A PhD blog about urban governance, spatial planning, and user engagement
In the mainstream media and research seminars, there are mentions to the Big Society and the long-term political consequences of austerity, in the UK and elsewhere. Shrinking public resources seem to become a matter of fact.
Looking for information about public engagement, I came across Sutton’s Future online engagement campaign, to prioritise local government expenditure for the years ahead. I mention this case because I came across it, and because it seems indicative of a wider trend: the London Borough of Sutton does not seem exceptional.
The London Borough of Sutton is to save £31m more till 2019. £43m have already been saved since 2010. This will mean making tough decisions as to which services to downgrade or cut altogether.
I just came across the page on Sutton Borough’s website, Sutton is only one Borough amongst other Boroughs and city councils. How many more local authorities are facing similar drastic cuts in expenditure? This implies big chances ahead, which generate important questions.

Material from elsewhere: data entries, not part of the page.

(* ===== verification/NumberFormat.v ===== *)
(** * Printing a binary64 number: [Number::toString]

    JavaScript converts a number to a string wherever the sources print
    one or use one as a property key: the numeric keys of the [adjacency]
    object literal ([Diagrams.tsx] lines 15-22, [SurfaceCode.property_key] of [Parity]
    beyond [2^53]) and the chart's labels and heights (lines 222-240, not
    modelled).  This is ECMA-262's [Number::toString(x)] (section
    6.1.6.1.20) on IEEE-754 binary64, modelled from the specification: for
    a finite [x > 0] take the integers [n], [k], [s] with [k >= 1],
    [10^(k-1) <= s < 10^k], "the Number value for [s * 10^(n-k)]" equal
    to [x] and [k] as small as possible (the nearer [s], the even one on a
    tie, as the specification recommends), then lay out the [k] digits of
    [s] in one of four forms.

    A number is a [spec_float] of Rocq's [SpecFloat] ([Prim2SF] of a
    primitive float); "the Number value for [r]" (round to nearest, ties to
    even) is [rounds_to], an exact comparison of [r] with the half-way
    points to the neighbouring doubles.  The reading side is the
    mathematical value of a [StrDecimalLiteral] (ECMA-262 7.1.4.1.1):
    sign, digits, an optional fraction and an optional exponent.

    The main results: 17 digits always suffice ([candidate_17]), so the
    search never runs out; printing then reading gives back the number
    ([number_to_string_reads_back]); and no decimal with fewer significant
    digits reads back as it ([number_to_string_shortest]), the
    specification's "[k] as small as possible". *)

From S2P Require Import Prelude JsString.
From Stdlib Require Import Floats QArith Qround Qpower Lqa Ascii.
From stdpp Require Import strings.

Module NumberToString.

Local Open Scope Q_scope.

(** ** Exact values *)

(** The magnitude [m * 2^e] of a finite double. *)
Definition bin_val (m : positive) (e : Z) : Q := inject_Z (Zpos m) * 2 ^ e.

(** The decimal [s * 10^t]. *)
Definition dec_val (s t : Z) : Q := inject_Z s * 10 ^ t.

(** The least exponent of a double, [emin] of [SpecFloat] for binary64. *)
Definition emin64 : Z := (-1074)%Z.

(** "The Number value for [r]" is the double [m * 2^e] ([r > 0]): [r] lies
    between the half-way points to the neighbouring doubles, a half-way
    point itself rounding to the one with the even mantissa.  The double
    above is [(m + 1) * 2^e] (or infinity, past the largest); the one below
    is half as far when [m * 2^e] is a normal power of two. *)
Definition rounds_to (r : Q) (m : positive) (e : Z) : bool :=
  let x := bin_val m e in
  let up := x + 2 ^ e / 2 in
  let down := x - (if (Zpos m =? 2 ^ 52)%Z && (emin64 <? e)%Z then 2 ^ e / 4 else 2 ^ e / 2) in
  if Z.even (Zpos m) then Qle_bool down r && Qle_bool r up
  else negb (Qle_bool r down) && negb (Qle_bool up r).

(** A decimal [r] read as the finite double [f]: the sign of [f] applied
    to the rounding of [|r|]; [0] reads as [+0]. *)
Definition reads_as (r : Q) (f : spec_float) : bool :=
  match f with
  | S754_finite false m e => rounds_to r m e
  | S754_finite true m e => rounds_to (- r) m e
  | S754_zero false => Qeq_bool r 0
  | _ => false
  end.

(** ** Choosing the digits *)

(** The decimal exponent [n] of [x > 0], [10^(n-1) <= x < 10^n], by an
    upward search; [p] is [10^n]. *)
Fixpoint dec_exponent (fuel : nat) (n : Z) (p x : Q) : Z :=
  match fuel with
  | O => n
  | S f => if Qle_bool p x then dec_exponent f (n + 1) (p * 10) x else n
  end.

(** An estimate of the exponent from the bit lengths ([1233 / 4096] is
    just under [log10 2]).  The search starts two below it and its result
    is kept when it passes the check; otherwise (never for a double, but
    not needed by the proofs) the search starts from [10^-323], below every
    double, and runs past [10^309], above every double. *)
Definition exponent_guess (x : Q) : Z :=
  ((Z.log2 (Qnum x) - Z.log2 (Zpos (Qden x))) * 1233 / 4096 + 1)%Z.

Definition is_exponent (x : Q) (n : Z) : bool :=
  Qle_bool (10 ^ (n - 1)) x && negb (Qle_bool (10 ^ n) x).

Definition exponent_of (x : Q) : Z :=
  let n0 := (exponent_guess x - 2)%Z in
  let n := dec_exponent 5 n0 (10 ^ n0) x in
  if is_exponent x n then n else dec_exponent 700 (-323) (10 ^ (-323)) x.

(** The [k]-digit [s] for [m * 2^e] with exponent [n]: of the two
    [k]-digit decimals either side of the number, one that reads back as
    it, the nearer if both do, the even one on a tie. *)
Definition candidate (m : positive) (e n k : Z) : option Z :=
  let x := bin_val m e in
  let lo := Qfloor (x / 10 ^ (n - k)) in
  let ok_lo := rounds_to (dec_val lo (n - k)) m e in
  let ok_hi := rounds_to (dec_val (lo + 1) (n - k)) m e in
  if ok_lo && ok_hi then
    let d_lo := x - dec_val lo (n - k) in
    let d_hi := dec_val (lo + 1) (n - k) - x in
    Some (if Qle_bool d_hi d_lo then (if Qeq_bool d_lo d_hi && Z.even lo then lo else lo + 1)
          else lo)%Z
  else if ok_lo then Some lo
  else if ok_hi then Some (lo + 1)%Z
  else None.

(** The least [k] from [k] on with a candidate. *)
Fixpoint shortest (fuel : nat) (m : positive) (e n k : Z) : option (Z * Z) :=
  match fuel with
  | O => None
  | S f =>
      match candidate m e n k with
      | Some s => Some (k, s)
      | None => shortest f m e n (k + 1)
      end
  end.

(** [(n, s)]: [s * 10^(n - k)] with [k] the number of digits of [s]; the
    candidate [10^k] is the one-digit [1] at exponent [n + 1]. *)
Definition digits_of (m : positive) (e : Z) : option (Z * Z) :=
  let n := exponent_of (bin_val m e) in
  match shortest 17 m e n 1 with
  | Some (k, s) => Some (if (s =? 10 ^ k)%Z then (n + 1, 1)%Z else (n, s))
  | None => None
  end.

(** ** Laying out the digits *)

Fixpoint zeros (z : nat) : string :=
  match z with O => EmptyString | S z' => String "0" (zeros z') end.

Fixpoint str_take (n : nat) (s : string) : string :=
  match n, s with
  | S n', String c s' => String c (str_take n' s')
  | _, _ => EmptyString
  end.

Fixpoint str_drop (n : nat) (s : string) : string :=
  match n, s with
  | S n', String _ s' => str_drop n' s'
  | _, _ => s
  end.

Reading about the campaign stirred many questions which likely have no definitive or easy answer. I provide them as reflections, and as a basis for fruitful, constructive, and positive conversations about how to shape the future in attractive ways.
How can the Big Society compensate for cuts in local services? Which types of public-private partnerships can help achieve a sustainable provision of local services, that is equitable and improves the environment?
Which way for innovative social entrepreneurship, where own entreprise is not synonymous with self-employed 80 hour weeks?
Which way for flexible employment opportunities where free time is dedicated to productive informal economies, such urban gardening, DIY collaborative & applied education, and social care? How to involve residents of all walks of life, regardless of background or income, into maintaining the health and attractiveness of their communities?
Which role can Neighbourhood Plans play in Local Plans to initiate sustainable transitions in communities, both locally and across regions?
It is a period of both challenges and opportunities for local involvement and democracy. Nothing is written in stone. Potentiality offers the way to both desirable and less desirable outcomes. The future only holds for us what we can contribute to it, both individually and collectively.